▸ **EXERCISE**
In the material below, how many lines contain the string "ReversePath"? Reply with the number only.

▸ **SUPPLIED DATA**

Lemma calm_data rs ps rd k wr : rs <> [] ->
  exists k' wr', Client.Data opts wd (content_source ps) None (conn stateTransaction stateGreeted offered rs (data_reply ++ stored_reply ++ rd) k wr) =
    (conn stateGreeted stateGreeted offered [] rd k' wr', Ok (map data_result rs, None)) /\
    payload wr' = payload wr ++ data_line ++ Spec.stuffed (concat ps).
Proof.
  intros N. unfold Client.Data.
  destruct (calm_one stateTransaction stateGreeted offered rs ltac:(done) data_reply (reply_text 354 ($"End data with <CRLF>.<CRLF>")) ltac:(done) data_reads
    (command_of ($"DATA") [] true) data_line (stored_reply ++ rd) (S k) wr) as (k1 & E1); [reflexivity|vm_compute; congruence|done|].
  destruct (calm_content rs ps rd k1 (wr ++ [Wrote data_line; Got (reply_text 354 ($"End data with <CRLF>.<CRLF>"))])) as (k2 & wr2 & E2 & Pay).
  eexists _, wr2. split.
  - advance. change (binaryMIME _) with false. cbv iota. unfold data_command. advance_failing. advance. advance_failing.
    change (tick (conn stateTransaction stateGreeted offered rs (data_reply ++ stored_reply ++ rd) k wr)) with (conn stateTransaction stateGreeted offered rs (data_reply ++ stored_reply ++ rd) (S k) wr).
    change (recipients (conn _ _ _ _ _ _ _)) with rs. destruct rs as [|r rs]; [done|]. cbn [andb].
    via_failing E1. advance_failing. via E2. advance. reflexivity.
  - rewrite Pay, payload_app. cbn [payload]. by rewrite app_nil_r, <- app_assoc.
Qed.

Lemma calm_quit rd k wr :
  exists c, Client.Quit opts wd (conn stateGreeted stateGreeted offered [] (bye ++ rd) k wr) = (c, Ok tt) /\
    payload (wire c) = payload wr ++ quit_line /\ unread (reader c) = rd /\ closed c = true.
Proof.
  destruct (calm_one stateGreeted stateGreeted offered [] ltac:(done) bye (reply_text 221 ($"2.0.0 mx.example closing connection")) ltac:(done) bye_reads
    (command_of ($"QUIT") [] true) quit_line rd (S k) wr) as (k1 & E1); [reflexivity|vm_compute; congruence|done|].
  eexists. split_and!.
  - unfold Client.Quit. advance. advance. change (closed _) with false. cbv iota. unfold quit_and_close. erewrite run_bind; [|exact E1]. reflexivity.
  - rewrite poison_wire. cbn [wire conn]. rewrite !payload_app. cbn. by rewrite !app_nil_r.
  - reflexivity.
  - apply poison_closed.
Qed.

(** The negotiation: EHLO is sent, and the extensions are those the server lists. *)
Lemma calm_new rest :
  exists k wr, NewClient opts wd {| unread := greeting ++ hello_reply ++ rest; final := EOF |} false =
    (conn stateGreeted stateConnected offered [] rest k wr, Ok tt) /\ payload wr = hello_line.
Proof. eexists _, _. split; [vm_compute; reflexivity|reflexivity]. Qed.

(** MAIL, the recipients in one batch, DATA, QUIT; an error ends it. *)
Definition submit (from_ : bytes) (to_ : list bytes) (ps : list bytes) : C (list smtp.RecipientResult * data_outcome) :=
  Client.Mail opts wd from_ None false;;
  accepted ← RcptBatch opts wd (map recipient_of to_);
  out ← Client.Data opts wd (content_source ps) None;
  Client.Quit opts wd;;
  mret (accepted, out).

Lemma submission_sent a rs ps :
  plain a -> Forall plain rs -> rs <> [] ->
  exists c0 c,
    NewClient opts wd {| unread := replies (length rs); final := EOF |} false = (c0, Ok tt) /\
    submit a rs ps c0 = (c, Ok (map rcpt_result rs, (map data_result rs, None))) /\
    payload (wire c) = submission a rs (concat ps) /\ unread (reader c) = [] /\ closed c = true.
Proof.
  intros Pa Pr N. unfold replies.
  destruct (calm_new (mail_reply ++ concat (replicate (length rs) rcpt_reply) ++ data_reply ++ stored_reply ++ bye)) as (k0 & w0 & E0 & P0).
  destruct (calm_mail a (concat (replicate (length rs) rcpt_reply) ++ data_reply ++ stored_reply ++ bye) k0 w0 Pa) as (k1 & E1).
  destruct (calm_rcpts rs (data_reply ++ stored_reply ++ bye) k1 (w0 ++ [Wrote (mail_line a); Got (reply_text 250 ($"2.1.0 Sender OK"))]) Pr N)
    as (k2 & w2 & E2 & P2).
  destruct (calm_data rs ps bye k2 w2 N) as (k3 & w3 & E3 & P3).
  destruct (calm_quit [] k3 w3) as (c & E4 & P4 & R4 & C4). rewrite app_nil_r in E4.
  eexists _, c. split_and!; [exact E0| | |exact R4|exact C4].
  - unfold submit. via E1. via E2. via E3. via E4. reflexivity.
  - rewrite P4, P3, P2, payload_app, P0. cbn [payload]. unfold submission. rewrite app_nil_r. by rewrite <- !app_assoc.
Qed.

(** Both results name every recipient, and accept it. *)
Lemma results_accepted l :
  map smtp.RRecipient (map rcpt_result l) = l /\ map smtp.RRecipient (map data_result l) = l /\
  forallb smtp.Accepted (map rcpt_result l) = true /\ forallb smtp.Accepted (map data_result l) = true.
Proof.
  induction l as [|x l (I1 & I2 & I3 & I4)]; [repeat split|]. cbn [map forallb]. rewrite I1, I2, I3, I4. repeat split.
Qed.

End ClientSide.

(** ** Both sides *)
Module EndToEnd.
Import smtpclient ClientFacts ClientFinal Dialogue ServerSide ClientSide Samples.

Section EndToEnd.
Context (room : observations -> nat) (bound : nat) (Hroom : forall obs, (0 < room obs)%nat).

(** The listener's connection with the sink behind it, on what a client sends. *)
Definition serve_stream (fuel : nat) (input : bytes) : outcome :=
  serveConnection fuel listener quiet false spools0 {| unread := input; final := EOF |} None
    (Ok (Some (memory_session modeSMTP room bound))).

(** C2: End to end, over a transport that loses nothing and one fixed pair of endpoints: the listener of
    Dialogue (SMTP, no TLS or AUTH required, messages of at most 1000000 octets, at most 100
    recipients) with a sink that stores up to [bound] octets, and a client with default options in
    plain text. For every sender and every one to a hundred recipients that are plain mailboxes
    (local part, @ and domain, valid by the library's own rules; ASCII without controls, line ends,
    NUL or angle brackets; no address literal; at most 4000 octets, so the null sender and UTF-8
    mailboxes are not among them), and for every content, cut into any pieces, whose normalized form
    has at most 1000000 octets and fits the sink together with its Received field: there is a run of
    the client and the server in which each reads exactly what the other writes. The client is told
    that every recipient was accepted and that the message was; the sink then holds one message,
    with that sender, those recipients in order, and the content with its line endings normalized,
    behind the Received field; and both sides have read everything and closed. *)
Theorem message_delivered from_ to_ ps fuel :
  plain from_ -> Forall plain to_ -> (0 < length to_ <= 100)%nat ->
  Z.of_nat (length (Spec.body (concat ps))) <= 1000000 ->
  (length (trace_field to_) + length (Spec.body (concat ps)) < bound)%nat -> (length to_ + 4 <= fuel)%nat ->
  exists s c0 c accepted results,
    serve_stream fuel (payload (wire c)) = Served s (Ok tt) /\
    NewClient quiet_options lossless {| unread := concat (ServerSession.sent s); final := EOF |} false = (c0, Ok tt) /\
    submit from_ to_ ps c0 = (c, Ok (accepted, (results, None))) /\
    map smtp.RRecipient accepted = to_ /\ map smtp.RRecipient results = to_ /\ forallb smtp.Accepted (accepted ++ results) = true /\
    stored modeSMTP (log s) =
      [{| m_Mode := modeSMTP; ReversePath := from_; Recipients := to_; Memory.Data := trace_field to_ ++ Spec.body (concat ps) |}] /\
    unread (lr_ s) = [] /\ unread (reader c) = [] /\ closed c = true.
Proof.
  intros Pf Pt Lt Lb Lh Lf. destruct to_ as [|r rs]; [cbn in Lt; lia|].
  destruct (submission_served room bound Hroom from_ r rs (concat ps) fuel Pf Pt) as (s & E & Out & St & Rd); [lia|done|done|cbn in *; lia|].
  destruct (submission_sent from_ (r :: rs) ps Pf Pt ltac:(done)) as (c0 & c & Ec & Es & Pay & Rc & Cl).
  exists s, c0, c, (map rcpt_result (r :: rs)), (map data_result (r :: rs)). rewrite Pay, Out.
  destruct (results_accepted (r :: rs)) as (N1 & N2 & A1 & A2).
  repeat (apply conj); [exact E|exact Ec|exact Es|exact N1|exact N2| |exact St|exact Rd|exact Rc|exact Cl].
  rewrite forallb_app, A1. exact A2.
Qed.
End EndToEnd.

(** A message with a dot at the start of a line, a bare line feed and no line end at its end. *)
Definition sample_pieces : list bytes := [$".first" ++ [LF]; $"."; $"second"].

Lemma plain_sample local domain :
  (forall u, validateLocalPart local u = None /\ validateDomain domain u = None) -> head domain <> Some "["%byte ->
  let a := local ++ "@"%byte :: domain in
  ContainsAny a [CR; LF; x00; "<"%byte; ">"%byte] = false -> existsb is_ctl a = false -> ValidString a = true ->
  hasHighByte a = false -> Z.of_nat (length a) <= 4000 -> plain a.
Proof. intros V H a. split; try done. by exists local, domain. Qed.

Lemma plain_samples : plain ($"a@b.c") /\ Forall plain [$"d@e.f"; $"g.h@i.j"].
Proof.
  split; [|constructor; [|constructor; [|constructor]]].
  - apply (plain_sample ($"a") ($"b.c")); [intros []; split; vm_compute; reflexivity|discriminate|vm_compute; reflexivity..|vm_compute; discriminate].
  - apply (plain_sample ($"d") ($"e.f")); [intros []; split; vm_compute; reflexivity|discriminate|vm_compute; reflexivity..|vm_compute; discriminate].
  - apply (plain_sample ($"g.h") ($"i.j")); [intros []; split; vm_compute; reflexivity|discriminate|vm_compute; reflexivity..|vm_compute; discriminate].
Qed.

Lemma message_delivered_witness :
  exists s c0 c accepted results,
    serve_stream (fun _ => 512%nat) 1000 6 (payload (wire c)) = Served s (Ok tt) /\
    NewClient quiet_options lossless {| unread := concat (ServerSession.sent s); final := EOF |} false = (c0, Ok tt) /\
    submit ($"a@b.c") [$"d@e.f"; $"g.h@i.j"] sample_pieces c0 = (c, Ok (accepted, (results, None))) /\
    map smtp.RRecipient accepted = [$"d@e.f"; $"g.h@i.j"] /\ map smtp.RRecipient results = [$"d@e.f"; $"g.h@i.j"] /\
    forallb smtp.Accepted (accepted ++ results) = true /\
    stored modeSMTP (log s) =
      [{| m_Mode := modeSMTP; ReversePath := $"a@b.c"; Recipients := [$"d@e.f"; $"g.h@i.j"];
          Memory.Data := trace_field [$"d@e.f"; $"g.h@i.j"] ++ Spec.body (concat sample_pieces) |}] /\
    unread (lr_ s) = [] /\ unread (reader c) = [] /\ closed c = true.
Proof.
  refine (message_delivered (fun _ => 512%nat) 1000 _ ($"a@b.c") [$"d@e.f"; $"g.h@i.j"] sample_pieces 6
    (proj1 plain_samples) (proj2 plain_samples) _ _ _ _); [intros obs; lia|cbn; lia|vm_compute; congruence|vm_compute; lia|cbn; lia].
Defined.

▸ **REPLY**
2